Thursday, October 6, 2011

Steve Jobs and His Significance


Like many, I am mourning Steve Jobs, founder and visionary of Apple, Inc., who died yesterday after a brave battle against a rare form of pancreatic cancer. Steve (many of us Apple users call him by his first name, thank you very much) was a unique visionary, who revolutionized several industries (personal computing, music distribution, mobile telephones, digital animation), and created whole new product categories which have transformed our lives and the future of culture and technology (the Macintosh, the iPod, the iPhone, the iPad). 
 
As CEO of Apple, the company he co-founded and will forever be identified with, Steve led the design and launch of the first truly successful tablet computer, the iPad, which he introduced as a "revolutionary and magical device."

Although a consummate showman, Jobs usually shied away from any such hyperbole, describing products as "really great," "the best iMac we've ever shipped," etc. Apple watchers famously described his presentation skills as the Jobs "Reality Distortion Field." But with the iPad, it's not hyperbole, and there's no need for a huckster to distort reality once you see it. I own one, and it is revolutionary, even magical. How magical? Well, had someone created such a slate five centuries ago, they might have been burned at the stake.

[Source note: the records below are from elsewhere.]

Lemma sys_inv_caller s s' : caller_step s s' → sys_inv s → sys_inv s'.
Proof.
  intros Hstep Hinv. pose proof Hinv as [Hw Hc Hf Hp Hl Hj Hjs Hs]. destruct Hstep.
  - unfold Start. repeat case_test; simpl; try done. bool_to_prop.
    assert (pc s = NotStarted) as Hpc by (destruct (pc s); try done; exfalso;
      assert (started_ (shared s) = true) by (by apply Hs); congruence).
    unfold in_flight in Hf. rewrite Hpc in Hf.
    by split.
  - unfold Post_locked. case_test; simpl; [done|].
    split; simpl; try done.
    + rewrite Hf, <- !app_assoc. done.
    + intros. right. lia.
    + intros Hlv. destruct (Hl Hlv). congruence.
  - unfold Stop_locked. simpl. case_test; bool_to_prop; split; simpl; try done;
      try (intros; right; lia); try (intros Hlv; destruct (Hl Hlv); done).
    + by rewrite Hj, H0.
  - destruct (notify_counter n (wakeup_ s) Hc) as (Hc' & Hok & Hrd).
    split; simpl; auto. intros Hcm _. left. apply Hrd, Hw, Hs. by destruct (pc s).
Qed.

Lemma sys_inv_loop s s' : loop_step s s' → sys_inv s → sys_inv s'.
Proof.
  intros Hstep Hinv. pose proof Hinv as [Hw Hc Hf Hp Hl Hj Hjs Hs]. destruct Hstep;
    unfold in_flight in *;
    match goal with H : pc s = _ |- _ => rewrite H in * end.
  - split; simpl; try done.
    + by rewrite app_nil_r.
    + destruct (stop_requested_ (shared s)) eqn:E; [done|]. intros _ [|]; done.
    + by destruct (stop_requested_ (shared s)).
    + by rewrite Hs.
  - split; simpl; try done.
    + by rewrite <- !app_assoc.
    + rewrite Hs. by destruct stopping.
  - destruct stopping; split; simpl; try done; rewrite Hs; done.
  - split; simpl; try done; rewrite Hs; done.
  - split; simpl; try done; rewrite Hs; done.
  - destruct (drain_counter n (wakeup_ s) Hc) as (Hc' & Hok).
    split; simpl; try done; try (rewrite Hs; done); destruct wake; auto.
Qed.

Lemma sys_inv_fault s s' : poll_fault s s' → sys_inv s → sys_inv s'.
Proof.
  intros Hstep Hinv. pose proof Hinv as [Hw Hc Hf Hp Hl Hj Hjs Hs]. destruct Hstep;
    unfold in_flight in *;
    match goal with H : pc s = _ |- _ => rewrite H in * end;
    split; simpl; try done; rewrite Hs; done.
Qed.

Lemma reachable_inv fd w0 s : reachable fd w0 s → sys_inv s.
Proof.
  revert s. apply rtc_ind_r; [apply sys_inv_init|].
  intros y z _ [?|[?|?]]; [by apply sys_inv_caller|by apply sys_inv_loop|by apply sys_inv_fault].
Qed.

(** ** Stopping *)

(** Loop-thread steps left once a stop is requested. *)
Definition steps_to_exit (s : Sys) : nat :=
  match pc s with
  | NotStarted | Exited | Dead => 0
  | Running l true => 1 + length l
  | AtTop => 2 + length (ops_ (shared s))
  | Polled _ _ _ => 3 + length (ops_ (shared s))
  | Polling _ _ => 4 + length (ops_ (shared s))
  | AtTimers => 5 + length (ops_ (shared s))
  | Running l false => 6 + length l + length (ops_ (shared s))
  end.

Lemma loop_step_decreases s s' :
  stop_requested_ (shared s) = true → loop_step s s' ∨ poll_fault s s' →
  stop_requested_ (shared s') = true ∧ (steps_to_exit s' < steps_to_exit s)%nat.
Proof.
  intros Hstop [Hs|Hs]; destruct Hs; simpl; (split; [done|]); unfold steps_to_exit; simpl;
    match goal with H : pc s = _ |- _ => rewrite H end; rewrite ?Hstop;
    try destruct stopping; simpl; lia.
Qed.

(** No caller makes the way to the exit longer: [Post] and [Start] are refused. *)
Lemma caller_step_stopped s s' :
  stop_requested_ (shared s) = true → caller_step s s' →
  stop_requested_ (shared s') = true ∧ steps_to_exit s' = steps_to_exit s.
Proof.
  intros Hstop Hs. destruct Hs.
  - unfold Start. rewrite Hstop, orb_true_r. done.
  - unfold Post_locked. by rewrite Hstop.
  - unfold Stop_locked. unfold steps_to_exit. simpl. by destruct (_ && _); simpl; rewrite ?Hstop.
  - done.
Qed.

(** A run of all threads in which the loop thread makes [n] steps. *)
Inductive interleaved : nat → Sys → Sys → Prop :=
  | il_refl s : interleaved 0 s s
  | il_caller n s1 s2 s3 : caller_step s1 s2 → interleaved n s2 s3 → interleaved n s1 s3
  | il_loop n s1 s2 s3 :
      loop_step s1 s2 ∨ poll_fault s1 s2 → interleaved n s2 s3 → interleaved (S n) s1 s3.

Lemma interleaved_bound n s s' :
  stop_requested_ (shared s) = true → interleaved n s s' → (n + steps_to_exit s' <= steps_to_exit s)%nat.
Proof.
  intros Hstop Hrun. revert Hstop.
  induction Hrun as [s|n s1 s2 s3 Hc _ IH|n s1 s2 s3 Hl _ IH]; intros Hstop; [lia|..].
  - destruct (caller_step_stopped _ _ Hstop Hc) as [H2 <-]. by apply IH.
  - destruct (loop_step_decreases _ _ Hstop Hl) as [H2 Hlt]. specialize (IH H2). lia.
Qed.

(** A loop that has been asked to stop is not blocked, in particular its [poll] returns,
    unless a caller still has to notify. *)
Lemma loop_step_enabled s :
  sys_inv s → stop_requested_ (shared s) = true →
  (pc s = AtTimers →
   ∃ fuel now r, run_timers fuel now (owned s) (world s) = Some r) →
  (∃ s', loop_step s s') ∨ (0 < notifying s)%nat ∨ pc s = NotStarted ∨ pc s = Exited ∨ pc s = Dead.
Proof.
  intros Hinv Hstop Ht. destruct (pc s) as [| |l st| |wt t|n2 wk rv| |] eqn:E; auto 10.
  - left. eexists. by apply step_take.
  - left. destruct l as [|op l].
    + eexists. by eapply step_ran.
    + destruct (call_op op (owned s, world s)) as [o w] eqn:Ho. eexists. by eapply step_run.
  - left. destruct Ht as (fuel & now & [o w] & Hr); [done|].
    destruct (PollTimeoutMs (timers_ o) now) as [h t] eqn:Hp.
    eexists. by eapply step_timers.
  - destruct (sinv_pending s Hinv) as [?|?]; rewrite ?E; auto.
    left. eexists. eapply (step_poll s wt t 0); [done|]. by left.
  - left. destruct (dispatch_ready n2 rv (owned s) (world s)) as [o w] eqn:Ho.
    eexists. by eapply (step_dispatch s n2 wk rv 0).
Qed.

End Loop.
End EventThread.

(** ** Properties *)

Section Properties.
Import EventThread.
Context {Op Cb Ev Rd W : Type} `{SH : !StdHeap TimerHeap.EntryLater}.
Context (call_op : Op → Owned Cb Ev Rd * W → Owned Cb Ev Rd * W).
Context (call_cb : Cb → Owned Cb Ev Rd * W → Owned Cb Ev Rd * W).
Context (call_ev : Ev → Owned Cb Ev Rd * W → Z).
Context (call_rd : Rd → Z → Owned Cb Ev Rd * W → Owned Cb Ev Rd * W).

(** C14: no wakeup is lost, for any interleaving of posting and stopping threads with
    the loop: whenever the loop sleeps in [poll] with operations queued or a stop
    requested, the eventfd is readable or some caller is about to notify. *)
Theorem no_lost_wakeup (wakeup_fd : Z) (w0 : W) (s : Sys Op Cb Ev Rd W)
    (watched : option (Z * Z)) (timeout_ms : Z) :
  reachable call_op call_cb call_ev call_rd wakeup_fd w0 s →
  pc s = Polling watched timeout_ms →
  ops_ (shared s) ≠ [] ∨ stop_requested_ (shared s) = true →
  Wakeup.readable (wakeup_ s) = true ∨ (0 < notifying s)%nat.
Proof.
  intros Hr Hpc Hq. apply reachable_inv in Hr as Hinv.
  apply (sinv_pending s Hinv); [by rewrite Hpc|done].
Qed.

(** C15: every operation [Post] accepted runs exactly once and in order: the accepted
    operations are those executed, then those swapped out for execution, then the
    queue; and when the loop has exited after [Stop], all of them have run, the queue
    is empty and every later [Post] is refused. *)
Theorem posted_ops_run_once_in_order (wakeup_fd : Z) (w0 : W) (s : Sys Op Cb Ev Rd W) :
  reachable call_op call_cb call_ev call_rd wakeup_fd w0 s →
  posted s = executed s ++ in_flight s ++ ops_ (shared s) ∧
  (pc s = Exited → executed s = posted s ∧ ∀ op, Post_locked (shared s) op = (shared s, false)).
Proof.
  intros Hr. apply reachable_inv in Hr as Hinv. split; [apply (sinv_fifo s Hinv)|].
  intros Hpc. destruct (sinv_leaving s Hinv) as [Hstop Hops]; [by rewrite Hpc|]. split.
  - rewrite (sinv_fifo s Hinv). unfold in_flight. by rewrite Hpc, Hops, !app_nil_r.
  - intros op. unfold Post_locked. by rewrite Hstop.
Qed.

(** C31: the [pthread_join] in [Stop] returns.  After a stop request the loop thread
    makes at most [steps_to_exit] more steps in any interleaving with any number of
    callers that post, stop, start and notify, [poll] failures included; and in every
    state of such a run in which it still runs it has a step to make (its [poll] does not
    block) or a caller has yet to write its notification, provided that due timer
    callbacks return. *)
Theorem stop_ends_the_loop (wakeup_fd : Z) (w0 : W) (s : Sys Op Cb Ev Rd W) :
  reachable call_op call_cb call_ev call_rd wakeup_fd w0 s →
  stop_requested_ (shared s) = true →
  ∀ n s', interleaved call_op call_cb call_ev call_rd n s s' →
    (n <= steps_to_exit s)%nat ∧
    ((pc s' = AtTimers →
      ∃ fuel now r, run_timers call_cb fuel now (owned s') (world s') = Some r) →
     (∃ s2, loop_step call_op call_cb call_ev call_rd s' s2) ∨ (0 < notifying s')%nat ∨
     pc s' = NotStarted ∨ pc s' = Exited ∨ pc s' = Dead).
Proof.
  intros Hr Hstop n s' Hrun. split.
  - pose proof (interleaved_bound _ _ _ _ _ _ _ Hstop Hrun). lia.
  - assert (Hs' : sys_inv s' ∧ stop_requested_ (shared s') = true);
      [|destruct Hs'; by apply loop_step_enabled].
    apply reachable_inv in Hr. revert Hr Hstop.
    induction Hrun as [s|n s1 s2 s3 Hc _ IH|n s1 s2 s3 Hl _ IH]; intros Hi Hstop; [done|..].
    + apply IH; [by eapply sys_inv_caller|by eapply caller_step_stopped].
    + apply IH; [|by eapply loop_step_decreases].
      destruct Hl; [by eapply sys_inv_loop|by eapply sys_inv_fault].
Qed.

Yes, under Steve Jobs we have seen something close to alchemy. We have seen vision, art and imagination perfectly wedded with technology. Revolutionary. Magical. Yet still deeply personal. Steve Jobs most dramatically touched our lives through devices you touch. His creative touch lives most powerfully through the iPad, iPhone and iPod Touch.

Known for his intense, at times even fierce persona, Steve's insistence on excellence and drive to create "insanely great products" reportedly also drove some of his employees to frustration or even despair. His rise from the mid-1970s to the launch of the Mac, then fall after being ousted from Apple in 1985, then his return to Apple as iCEO in 1997, and his success in leading it to become the most powerful and successful tech company in the world, and for a time this past August, the most valuable company in the world (surpassing even Exxon), is a story of almost fable-like import. There is much more to be revealed about Steve Jobs in a significant biography to be released soon. His importance is so enormous that we Christians should seriously ponder this man's legacy, example, and what his ultimate message may be.

For now, I'd like to offer the below observation by a blogger who goes by the alias The Anti-Jihadist, who gives us a perspective on Steve Jobs' significance which in our insulated American lives we might not at first consider.


How we should remember Steve Jobs

Steve Jobs, the co-founder and (until very recently) the Chief Executive Officer of Apple, died yesterday at the young age of 56. He is being universally remembered and hailed as a creative and entrepreneurial talent of the first rank, earning numerous mainstream media comparisons to other giants of American business like Rockefeller, Edison and Henry Ford. In short, he was the consummate genius that only a free, non-Muslim society could conjure up.

Steve Jobs' brilliant life and career should always remind all of us that people can not reach even a small fraction of their potential under the shadow of Islam. It is mainly in the free, democratic Western World where most of the world's creative and inventive talents are born or choose to make their homes. It is mainly in the West where one finds, even now, the freedom to innovate, to pursue your dreams, and to reap failure or success based primarily on your merits and abilities. Freedom nurtures genius and ingenuity; totalitarian creeds destroy them.

Societies that lack fundamental freedoms and true tolerance for gifted individuals -- namely, Islamic societies -- are remarkably consistent in failing to produce noteworthy human capital or talent. The rare exceptions we find to this maxim -- the ones who manage to escape the death grip that Islam has on the minds, souls and psyches of so many -- prove this rule all too well. The world would have been much poorer if Steve Jobs had not been blessed with being born in a free society, in America; a society that allowed and encouraged him to reach for the apex of achievement in any field he so chose. What if Steve Jobs had had the misfortune to have been born in a place like Saudi Arabia or Pakistan? What would have become of his talents then? Would the world had been for the better or worse for it?

Let us take this time to mourn and remember the late, great Steve Jobs, but let us now especially remember the lesson that his life teaches us: freedom of the individual is one of the most important gifts imaginable to the human race. The human enterprise cannot and will not progress nor succeed without it.